The deal, seen as more of a takeover of Hentsch, created a bank with assets under management of some SFr140 billion ($97.02 billion).

That agreement came on the heels of deal in March in which the Netherlands’ Rabobank took a 28 per cent stake in Bank Sarasin, based in Basel, with an option to buy a majority stake.

Before that, the Geneva-based Union Bancaire Privée announced it was merging with Discount Bank and Trust Company.

Fragmented market

However, the study notes that despite the such deals, the market remains “highly fragmented”, with many smaller players holding out in a business which traditionally has yielded high returns – analysts say a 30 per cent return on equity with as little as $10 billion under management used not to be uncommon.

“Further consolidation depends a lot on market conditions,” von Türk commented. “If markets remain difficult, costs will be a consideration and we might see some more mergers.”

Tax amnesty

Another problem faced by Swiss private banks, particularly in canton Ticino which borders Italy, has been the Italian tax amnesty that ended in mid-May.

The scheme, under which Italians paid a 2.5 per cent fine for repatriating funds illegally held abroad, is estimated to have prompted the return of €40-50 billion (SFr58.6-73.25 billion).

Pictet says that it is estimated that about ten per cent of the SFr300 billion worth of Italian assets managed by banks in Ticino will have been repatriated but some banks seem to have been suffering worse than that, with losses of 20-30 per cent.

Although not many banks have released figures, the Banca del Gottardo in Lugano has indicated it lost SFr2.5 billion of which it managed to recover SFR0.9 billion thanks to a subsidiary in the Italian city of Bergamo.

Recoup repatriated assets

This underlines the point that those banks with an Italian onshore presence have fared much better as they have been able to recoup some of the repatriated assets.

The Credit Suisse Group, for example, which has 35 outlets in Italy, expects a net loss of SFr2-3 billion, while UBS has been able to recover about half the repatriated assets.

The study feels that the Italian amnesty has not been too damaging for listed Swiss banks, although the timing in the current economic climate is “rather unfortunate”.

One of the issues that Swiss banks must now be pondering is a scenario in which other countries follow the lead of Italy and introduce a tax amnesty.

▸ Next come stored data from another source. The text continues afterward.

(** The theorem at a run whose upload is answered with 500, and at a run
    whose status read is answered with 500. *)
Lemma failed_call_witness :
  (In (EPrint [Lit "ERROR: Failed to upload to storage: "; Fmt (JInt 500)])
      (fst (run_script world_upload_refused))
   /\ snd (run_script world_upload_refused) = Exit 1)
  /\ ((exists r3,
         fst (run_script world_status_refused) =
           (upto_status world_status_refused "service" sample_file doc_1 run_1 r3
            ++ closing_lines doc_1 run_1)%list)
      /\ snd (run_script world_status_refused) = Ret tt
      /\ exit_code (snd (run_script world_status_refused)) = 0).
Proof.
  split.
  - apply (proj1 (failed_call_handling world_upload_refused
                    "anon" "service" sample_file
                    (conj eq_refl (conj eq_refl eq_refl))
                    ltac:(discriminate) ltac:(discriminate)) refused).
    + reflexivity.
    + intros [H | H]; discriminate H.
  - apply (proj2 (proj2 (proj2 (failed_call_handling world_status_refused
                    "anon" "service" sample_file
                    (conj eq_refl (conj eq_refl eq_refl))
                    ltac:(discriminate) ltac:(discriminate))))
             doc_1 run_1 refused).
    + exists stored. split; [reflexivity | right; reflexivity].
    + exists inserted, (JDict [("id", doc_1)]), [("id", doc_1)].
      split; [reflexivity|]. split; [right; reflexivity|].
      split; [reflexivity|]. split; [left; reflexivity | reflexivity].
    + reflexivity.
    + exists queued, [("run_id", run_1)]. repeat split; reflexivity.
    + reflexivity.
    + reflexivity.
    + discriminate.
Defined.

(** ** The storage path *)

(** C7, as stated, fails: two runs whose [os.urandom(4)] returns the same
    four bytes build the same storage path. *)
Lemma same_draw_same_path :
  world_end_to_end <> world_status_refused
  /\ path_of world_end_to_end = path_of world_status_refused.
Proof.
  split; [ | reflexivity ].
  intros E.
  apply (f_equal (fun w => http w [req1 w "k" []; req1 w "k" []; req1 w "k" []]
                                (req1 w "k" []))) in E.
  discriminate E.
Qed.

(** C7, amended.  The storage paths of two runs differ exactly when the
    bytes returned by [os.urandom(4)] in the two runs differ. *)
Theorem paths_differ_iff_draws_differ (w1 w2 : world) :
  path_of w1 <> path_of w2 <-> urandom4 w1 <> urandom4 w2.
Proof.
  unfold path_of. split.
  - intros H E. apply H. now rewrite E.
  - intros H E. apply H. now apply storage_path_inj.
Qed.

(** ** Timeouts *)

(** C8. Only the function invocation carries a timeout, and it is 30
    seconds.  In every run the requests sent are, in order, the upload, the
    insert, the function invocation and the status read (or the first few of
    them), with no timeout, no timeout, 30 seconds, no timeout.  The third
    call is really made: once the document record exists the run sends the
    invocation, with its timeout of 30 seconds, as its third request; and a
    run that is accepted sends all four, the last without a timeout. *)
Theorem only_third_call_has_timeout (w : world) :
  (exists n key c id rid,
      sent (fst (run_script w)) =
        firstn n [req1 w key c; req2 w key c; invoke_request key id;
                  status_request key rid]
      /\ map timeout (sent (fst (run_script w))) =
           firstn n [None; None; Some 30; None])
  /\ (forall a key c id,
        document_created w a key c id ->
        exists later,
          sent (fst (run_script w)) =
            req1 w key c :: req2 w key c :: invoke_request key id :: later
          /\ map timeout (firstn 3 (sent (fst (run_script w)))) =
               [None; None; Some 30])
  /\ (forall a key c id rid,
        run_accepted w a key c id rid ->
        sent (fst (run_script w)) =
          [req1 w key c; req2 w key c; invoke_request key id;
           status_request key rid]
        /\ map timeout (sent (fst (run_script w))) =
             [None; None; Some 30; None]).
Proof.
  split; [ | split ].
  - destruct (sent_shape w) as (n & key & c & id & rid & H & _).
    exists n, key, c, id, rid. split; [ exact H | ].
    rewrite H.
    destruct n as [|[|[|[|n]]]]; cbn [firstn map]; rewrite ?firstn_nil;
      reflexivity.
  - intros a key c id Hdoc.
    destruct (run_reaches_invoke w a key c id Hdoc) as [e He].
    exists (sent e). rewrite He.
    unfold upto_invoke, upto_insert, upto_upload, banner.
    rewrite !sent_app. cbn [sent app firstn map]. split; reflexivity.
  - intros a key c id rid Hacc.
    rewrite (run_accepted_sends w a key c id rid Hacc).
    split; reflexivity.
Qed.

(** The theorem at a run whose function call is refused, and at the
    end-to-end scenario. *)
Lemma only_third_call_witness :
  (exists later,
      sent (fst (run_script world_invoke_refused)) =
        req1 world_invoke_refused "service" sample_file
        :: req2 world_invoke_refused "service" sample_file
        :: invoke_request "service" doc_1 :: later
      /\ map timeout (firstn 3 (sent (fst (run_script world_invoke_refused)))) =
           [None; None; Some 30])
  /\ sent (fst (run_script world_end_to_end)) =
       [req1 world_end_to_end "service" sample_file;
        req2 world_end_to_end "service" sample_file;
        invoke_request "service" doc_1; status_request "service" run_1]
  /\ map timeout (sent (fst (run_script world_end_to_end))) =
       [None; None; Some 30; None].
Proof.
  split.
  - apply (proj1 (proj2 (only_third_call_has_timeout world_invoke_refused))
             "anon" "service" sample_file doc_1).
    show_created.
  - apply (proj2 (proj2 (only_third_call_has_timeout world_end_to_end))
             "anon" "service" sample_file doc_1 run_1).
    show_accepted.
Defined.

(** ** The anonymous key *)

(** C9. Once the anonymous key is set to a non-empty value, that value
    changes nothing: the run with another non-empty value has the same trace
    (the same requests and printed lines) and the same outcome; and every
    request of a run carries the service-role key, and only it, in its
    credential headers. *)
Theorem anon_key_is_not_used (w : world) (a1 a2 : string) :
  env_anon w = Some a1 -> a1 <> "" -> a2 <> "" ->
  run_script (with_anon w a2) = run_script w
  /\ (forall r, In r (sent (fst (run_script w))) ->
        exists key,
          env_service w = Some key
          /\ (auth_headers r = [("Authorization", "Bearer " ++ key)]
              \/ auth_headers r =
                   [("apikey", key); ("Authorization", "Bearer " ++ key)])).
Proof.
  intros Ha Ha1 Ha2. split.
  - assert (T1 : env_truthy (env_anon w) = true)
      by (rewrite Ha; now apply env_truthy_some).
    assert (T2 : env_truthy (env_anon (with_anon w a2)) = true)
      by now apply env_truthy_some.
    destruct (env_truthy (env_service w)) eqn:Ts.
    + destruct (env_service w) as [key|] eqn:Hk; [ | discriminate Ts ].
      assert (Hkne : key <> "") by (intros ->; discriminate Ts).
      rewrite (run_main (with_anon w a2) a2 key eq_refl Ha2 Hk Hkne).
      rewrite (run_main w a1 key Ha Ha1 Hk Hkne).
      apply main_ignores_anon.
    + rewrite (run_no_service w T1 Ts).
      apply (run_no_service (with_anon w a2) T2 Ts).
  - intros r Hr.
    destruct (sent_shape w) as (n & key & c & id & rid & H & Hn).
    rewrite H in Hr.
    destruct Hn as [-> | Hk]; [ destruct Hr | ].
    exists key. split; [ exact Hk | ].
    destruct n as [|[|[|[|n]]]]; cbn [firstn In] in Hr;
      rewrite ?firstn_nil in Hr; cbn [In] in Hr;
      repeat (destruct Hr as [<- | Hr]; [ auto | ]); destruct Hr.
Qed.

(** The theorem at the end-to-end scenario, with another anonymous key. *)
Lemma anon_key_witness :
  run_script (with_anon world_end_to_end "another") = run_script world_end_to_end
  /\ (forall r, In r (sent (fst (run_script world_end_to_end))) ->
        exists key,
          env_service world_end_to_end = Some key
          /\ (auth_headers r = [("Authorization", "Bearer " ++ key)]
              \/ auth_headers r =
                   [("apikey", key); ("Authorization", "Bearer " ++ key)])).
Proof.
  apply (anon_key_is_not_used world_end_to_end "anon" "another").
  - reflexivity.
  - discriminate.
  - discriminate.
Defined.

(** * Further properties of the script *)

(** ** Failures before and between the calls *)

(** X1. With both keys set, a test file that cannot be opened stops the
    run with an OSError nobody catches, after the banner and the step 1
    line and before any request is sent. *)
Theorem unreadable_file_stops_before_network (w : world) (a key : string) :
  env_anon w = Some a -> a <> "" ->
  env_service w = Some key -> key <> "" ->
  test_file w = None ->
  run_script w = ((banner ++ [step1_line])%list, Raise OSError)
  /\ sent (fst (run_script w)) = []
  /\ exit_code (snd (run_script w)) = 1.
Proof.
  intros Ha Hane Hk Hkne Hf.
  rewrite (run_main w a key Ha Hane Hk Hkne).
  rewrite (main_upload_raises key w _ _ (upload_unreadable key w banner Hf)).
  repeat split.
Qed.

Lemma unreadable_file_witness :
  run_script world_unreadable_file =
    ((banner ++ [step1_line])%list, Raise OSError)
  /\ sent (fst (run_script world_unreadable_file)) = []
  /\ exit_code (snd (run_script world_unreadable_file)) = 1.
Proof.
  apply (unreadable_file_stops_before_network world_unreadable_file
           "anon" "service").
  - reflexivity.
  - discriminate.
  - reflexivity.
  - discriminate.
  - reflexivity.
Defined.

“There’s been some talk about Russia eventually doing something like that but I don’t think that would be so harmful,” von Türk says. “But if an important country for the Swiss banks, for instance Germany, were to follow suit, the impact would be much more dramatic”

This “potential threat” explains why many banks have decided to take a closer look at “onshore” banking after the amnesty.

In its outlook, the Pictet study says that in terms of assets under management and net new money inflows, it feels the big banks will generate a better performance in private banking than the asset managers.

It is hoping for “less hostile” markets in 2003, which would have a positive impact on assets under management and on profits, through performance and increased client confidence.

It adds that would then expect asset managers to start delivering a stronger performance in their asset gathering than this year.